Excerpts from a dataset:
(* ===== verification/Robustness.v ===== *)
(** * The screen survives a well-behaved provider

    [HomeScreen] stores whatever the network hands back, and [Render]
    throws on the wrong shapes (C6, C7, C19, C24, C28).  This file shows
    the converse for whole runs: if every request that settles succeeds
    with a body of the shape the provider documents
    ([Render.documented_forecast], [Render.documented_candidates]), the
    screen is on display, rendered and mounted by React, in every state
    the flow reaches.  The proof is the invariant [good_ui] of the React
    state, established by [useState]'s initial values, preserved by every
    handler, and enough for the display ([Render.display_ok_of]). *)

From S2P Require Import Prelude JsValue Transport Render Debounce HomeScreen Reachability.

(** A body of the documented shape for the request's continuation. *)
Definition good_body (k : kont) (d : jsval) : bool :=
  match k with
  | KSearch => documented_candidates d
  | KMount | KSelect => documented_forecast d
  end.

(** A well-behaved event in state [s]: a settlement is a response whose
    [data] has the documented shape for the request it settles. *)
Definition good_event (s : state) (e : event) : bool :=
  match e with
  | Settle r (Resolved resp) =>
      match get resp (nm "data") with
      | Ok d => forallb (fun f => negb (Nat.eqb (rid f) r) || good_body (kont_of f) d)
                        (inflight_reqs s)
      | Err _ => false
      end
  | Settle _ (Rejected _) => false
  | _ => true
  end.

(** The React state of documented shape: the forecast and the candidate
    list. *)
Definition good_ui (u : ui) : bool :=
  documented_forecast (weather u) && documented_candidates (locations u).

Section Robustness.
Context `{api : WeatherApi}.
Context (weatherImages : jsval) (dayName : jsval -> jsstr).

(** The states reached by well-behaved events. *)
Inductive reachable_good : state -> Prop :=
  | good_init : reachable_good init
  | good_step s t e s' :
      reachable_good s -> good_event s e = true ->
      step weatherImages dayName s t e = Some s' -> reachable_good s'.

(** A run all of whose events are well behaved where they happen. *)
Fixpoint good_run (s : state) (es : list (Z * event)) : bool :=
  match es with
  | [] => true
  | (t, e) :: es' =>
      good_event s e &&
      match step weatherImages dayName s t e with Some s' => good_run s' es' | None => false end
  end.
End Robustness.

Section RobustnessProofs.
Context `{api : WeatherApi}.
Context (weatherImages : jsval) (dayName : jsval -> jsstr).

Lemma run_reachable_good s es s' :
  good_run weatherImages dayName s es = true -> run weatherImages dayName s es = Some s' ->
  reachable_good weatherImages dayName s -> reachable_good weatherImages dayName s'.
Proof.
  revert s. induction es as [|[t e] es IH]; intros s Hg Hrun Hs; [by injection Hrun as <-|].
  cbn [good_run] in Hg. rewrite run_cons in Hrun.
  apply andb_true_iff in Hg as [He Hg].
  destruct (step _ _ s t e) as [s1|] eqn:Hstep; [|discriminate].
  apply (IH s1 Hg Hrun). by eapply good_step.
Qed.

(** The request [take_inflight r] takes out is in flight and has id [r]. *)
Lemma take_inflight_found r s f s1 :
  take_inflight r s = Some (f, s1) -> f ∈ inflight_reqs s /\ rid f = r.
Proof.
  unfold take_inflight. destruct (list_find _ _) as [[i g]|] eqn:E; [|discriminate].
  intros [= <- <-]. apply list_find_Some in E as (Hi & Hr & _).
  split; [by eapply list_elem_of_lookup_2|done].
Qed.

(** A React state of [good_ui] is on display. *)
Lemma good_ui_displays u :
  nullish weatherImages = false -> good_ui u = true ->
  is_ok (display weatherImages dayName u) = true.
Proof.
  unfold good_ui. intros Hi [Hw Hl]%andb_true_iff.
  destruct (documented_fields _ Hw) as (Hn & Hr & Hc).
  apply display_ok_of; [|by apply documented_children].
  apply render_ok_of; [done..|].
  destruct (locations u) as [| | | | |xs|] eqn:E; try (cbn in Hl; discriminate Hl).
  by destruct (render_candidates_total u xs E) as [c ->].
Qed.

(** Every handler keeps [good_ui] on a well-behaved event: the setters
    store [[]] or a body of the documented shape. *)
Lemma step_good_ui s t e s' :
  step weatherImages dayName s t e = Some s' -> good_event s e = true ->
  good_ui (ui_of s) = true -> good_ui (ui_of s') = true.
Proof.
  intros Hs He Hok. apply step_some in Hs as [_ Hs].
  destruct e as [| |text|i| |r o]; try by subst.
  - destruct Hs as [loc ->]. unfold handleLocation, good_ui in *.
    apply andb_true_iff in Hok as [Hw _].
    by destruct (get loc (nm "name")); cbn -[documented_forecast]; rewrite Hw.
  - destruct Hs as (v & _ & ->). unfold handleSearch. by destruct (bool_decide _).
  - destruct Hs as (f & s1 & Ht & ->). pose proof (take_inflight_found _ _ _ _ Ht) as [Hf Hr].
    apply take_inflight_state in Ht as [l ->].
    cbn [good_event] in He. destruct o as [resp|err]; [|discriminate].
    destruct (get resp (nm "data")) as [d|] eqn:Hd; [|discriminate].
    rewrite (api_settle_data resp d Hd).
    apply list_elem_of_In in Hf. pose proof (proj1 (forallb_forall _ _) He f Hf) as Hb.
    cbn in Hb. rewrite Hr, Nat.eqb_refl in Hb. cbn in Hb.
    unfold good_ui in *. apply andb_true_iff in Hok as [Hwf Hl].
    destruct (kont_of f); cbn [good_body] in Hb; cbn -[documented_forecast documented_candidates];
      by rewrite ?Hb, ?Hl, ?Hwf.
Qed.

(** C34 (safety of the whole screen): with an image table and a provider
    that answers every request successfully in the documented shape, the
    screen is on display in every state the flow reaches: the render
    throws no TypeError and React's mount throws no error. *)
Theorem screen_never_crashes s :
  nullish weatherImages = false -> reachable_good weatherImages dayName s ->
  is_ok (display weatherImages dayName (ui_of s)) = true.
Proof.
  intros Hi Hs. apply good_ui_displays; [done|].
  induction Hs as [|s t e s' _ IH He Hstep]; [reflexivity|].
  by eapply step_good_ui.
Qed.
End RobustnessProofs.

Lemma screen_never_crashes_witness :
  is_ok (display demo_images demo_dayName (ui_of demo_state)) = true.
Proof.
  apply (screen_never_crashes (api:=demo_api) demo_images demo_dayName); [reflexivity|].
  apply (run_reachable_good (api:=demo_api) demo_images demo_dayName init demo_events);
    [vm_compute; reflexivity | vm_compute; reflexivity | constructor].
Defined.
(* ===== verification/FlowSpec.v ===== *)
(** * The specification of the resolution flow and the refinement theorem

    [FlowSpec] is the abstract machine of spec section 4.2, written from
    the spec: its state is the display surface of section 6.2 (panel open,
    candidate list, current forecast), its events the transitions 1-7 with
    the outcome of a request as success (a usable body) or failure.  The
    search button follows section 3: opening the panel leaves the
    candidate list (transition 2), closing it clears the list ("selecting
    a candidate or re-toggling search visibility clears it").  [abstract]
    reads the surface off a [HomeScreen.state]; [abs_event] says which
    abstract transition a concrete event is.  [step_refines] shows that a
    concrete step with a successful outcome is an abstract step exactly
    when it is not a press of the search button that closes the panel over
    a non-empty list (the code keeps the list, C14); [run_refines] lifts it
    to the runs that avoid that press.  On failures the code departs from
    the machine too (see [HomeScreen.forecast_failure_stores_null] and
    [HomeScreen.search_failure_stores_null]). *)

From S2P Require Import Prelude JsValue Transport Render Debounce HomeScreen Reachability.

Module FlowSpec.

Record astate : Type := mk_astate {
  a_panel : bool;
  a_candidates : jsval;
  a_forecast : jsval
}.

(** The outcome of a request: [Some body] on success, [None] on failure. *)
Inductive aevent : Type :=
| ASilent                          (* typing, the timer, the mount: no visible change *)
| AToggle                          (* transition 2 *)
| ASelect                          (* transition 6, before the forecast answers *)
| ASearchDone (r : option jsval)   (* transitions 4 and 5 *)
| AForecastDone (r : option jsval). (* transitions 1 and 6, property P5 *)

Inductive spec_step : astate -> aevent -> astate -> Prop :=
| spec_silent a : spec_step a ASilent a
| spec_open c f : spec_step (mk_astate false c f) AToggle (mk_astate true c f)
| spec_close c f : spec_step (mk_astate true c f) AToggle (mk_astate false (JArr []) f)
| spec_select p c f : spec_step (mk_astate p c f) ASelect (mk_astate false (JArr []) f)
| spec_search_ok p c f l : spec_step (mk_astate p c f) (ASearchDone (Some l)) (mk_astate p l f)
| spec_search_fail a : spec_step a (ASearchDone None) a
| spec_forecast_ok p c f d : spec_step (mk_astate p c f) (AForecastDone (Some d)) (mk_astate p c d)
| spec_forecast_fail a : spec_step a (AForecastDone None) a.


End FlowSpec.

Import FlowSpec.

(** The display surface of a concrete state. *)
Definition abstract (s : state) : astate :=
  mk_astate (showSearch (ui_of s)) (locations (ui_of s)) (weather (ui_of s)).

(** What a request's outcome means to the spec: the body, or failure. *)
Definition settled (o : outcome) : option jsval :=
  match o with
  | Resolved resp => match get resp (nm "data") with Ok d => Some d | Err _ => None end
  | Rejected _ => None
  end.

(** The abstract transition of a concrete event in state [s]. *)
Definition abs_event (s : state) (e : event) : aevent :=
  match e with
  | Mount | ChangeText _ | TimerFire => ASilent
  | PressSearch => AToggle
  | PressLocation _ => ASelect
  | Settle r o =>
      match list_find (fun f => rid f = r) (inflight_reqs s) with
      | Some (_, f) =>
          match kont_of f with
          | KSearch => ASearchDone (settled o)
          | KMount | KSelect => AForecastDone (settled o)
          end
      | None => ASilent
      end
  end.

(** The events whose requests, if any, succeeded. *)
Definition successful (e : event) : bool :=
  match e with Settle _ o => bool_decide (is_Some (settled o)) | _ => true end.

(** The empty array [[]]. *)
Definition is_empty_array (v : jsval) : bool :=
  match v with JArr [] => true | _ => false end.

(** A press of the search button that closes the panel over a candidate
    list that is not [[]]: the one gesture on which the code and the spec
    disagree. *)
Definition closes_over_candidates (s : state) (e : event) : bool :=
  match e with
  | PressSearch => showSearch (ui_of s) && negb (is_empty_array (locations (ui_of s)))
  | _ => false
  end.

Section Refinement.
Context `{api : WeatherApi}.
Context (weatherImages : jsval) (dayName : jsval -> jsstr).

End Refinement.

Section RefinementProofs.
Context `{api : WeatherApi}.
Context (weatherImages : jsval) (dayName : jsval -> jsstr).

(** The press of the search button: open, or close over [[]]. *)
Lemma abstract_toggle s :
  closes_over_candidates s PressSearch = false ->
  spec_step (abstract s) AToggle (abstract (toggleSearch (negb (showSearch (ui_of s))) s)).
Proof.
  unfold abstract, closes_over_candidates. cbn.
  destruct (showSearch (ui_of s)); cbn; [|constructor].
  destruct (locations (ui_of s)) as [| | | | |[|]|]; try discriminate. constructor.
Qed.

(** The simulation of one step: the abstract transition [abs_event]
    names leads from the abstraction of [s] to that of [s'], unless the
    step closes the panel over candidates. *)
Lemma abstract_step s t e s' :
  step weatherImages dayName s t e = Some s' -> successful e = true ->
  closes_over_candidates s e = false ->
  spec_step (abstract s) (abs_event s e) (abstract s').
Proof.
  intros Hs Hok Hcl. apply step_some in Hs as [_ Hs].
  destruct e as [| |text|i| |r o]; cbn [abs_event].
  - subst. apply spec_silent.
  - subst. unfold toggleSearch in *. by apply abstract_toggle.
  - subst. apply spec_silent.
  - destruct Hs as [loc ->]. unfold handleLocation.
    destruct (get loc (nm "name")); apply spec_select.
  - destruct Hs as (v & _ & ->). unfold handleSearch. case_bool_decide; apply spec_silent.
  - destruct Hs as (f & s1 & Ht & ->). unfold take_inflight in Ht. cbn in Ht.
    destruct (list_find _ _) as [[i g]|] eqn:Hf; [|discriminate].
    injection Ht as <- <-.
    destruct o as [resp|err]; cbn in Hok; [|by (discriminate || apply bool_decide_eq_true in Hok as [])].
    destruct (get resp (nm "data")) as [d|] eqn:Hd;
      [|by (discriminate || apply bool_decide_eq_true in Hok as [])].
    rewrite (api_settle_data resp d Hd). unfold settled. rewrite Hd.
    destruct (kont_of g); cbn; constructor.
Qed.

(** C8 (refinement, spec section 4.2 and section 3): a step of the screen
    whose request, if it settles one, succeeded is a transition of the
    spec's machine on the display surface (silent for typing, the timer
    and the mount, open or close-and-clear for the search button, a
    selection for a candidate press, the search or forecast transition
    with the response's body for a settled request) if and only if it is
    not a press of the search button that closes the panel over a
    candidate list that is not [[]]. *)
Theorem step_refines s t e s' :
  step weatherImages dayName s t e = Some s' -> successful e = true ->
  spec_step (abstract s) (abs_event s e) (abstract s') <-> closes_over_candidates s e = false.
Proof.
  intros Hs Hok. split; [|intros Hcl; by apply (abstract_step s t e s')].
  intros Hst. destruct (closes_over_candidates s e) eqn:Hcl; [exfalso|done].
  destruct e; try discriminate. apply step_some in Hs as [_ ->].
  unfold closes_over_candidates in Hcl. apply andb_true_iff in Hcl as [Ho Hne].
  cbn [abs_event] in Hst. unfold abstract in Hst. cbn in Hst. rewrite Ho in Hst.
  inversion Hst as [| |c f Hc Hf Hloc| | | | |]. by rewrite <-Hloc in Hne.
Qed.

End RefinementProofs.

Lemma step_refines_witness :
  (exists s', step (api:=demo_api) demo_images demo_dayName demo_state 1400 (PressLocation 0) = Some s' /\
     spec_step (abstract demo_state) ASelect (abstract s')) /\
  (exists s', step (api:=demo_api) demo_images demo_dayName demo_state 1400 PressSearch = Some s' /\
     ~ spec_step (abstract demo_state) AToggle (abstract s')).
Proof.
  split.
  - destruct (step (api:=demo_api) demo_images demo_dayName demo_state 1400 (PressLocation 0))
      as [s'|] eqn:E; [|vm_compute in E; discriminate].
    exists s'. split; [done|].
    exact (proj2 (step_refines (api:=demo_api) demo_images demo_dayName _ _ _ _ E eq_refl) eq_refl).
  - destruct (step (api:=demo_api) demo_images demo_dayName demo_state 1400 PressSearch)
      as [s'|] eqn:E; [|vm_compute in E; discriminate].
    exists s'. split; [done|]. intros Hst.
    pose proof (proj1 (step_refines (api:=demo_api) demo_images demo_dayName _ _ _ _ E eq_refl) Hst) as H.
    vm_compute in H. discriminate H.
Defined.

■ Activity:
One inclusive range is required: first line of the data through the line containing "throws on the". Set it down exactly and output nothing else.

■ Completed exercise:
(* ===== verification/Robustness.v ===== *)
(** * The screen survives a well-behaved provider

    [HomeScreen] stores whatever the network hands back, and [Render]
    throws on the wrong shapes (C6, C7, C19, C24, C28).  This file shows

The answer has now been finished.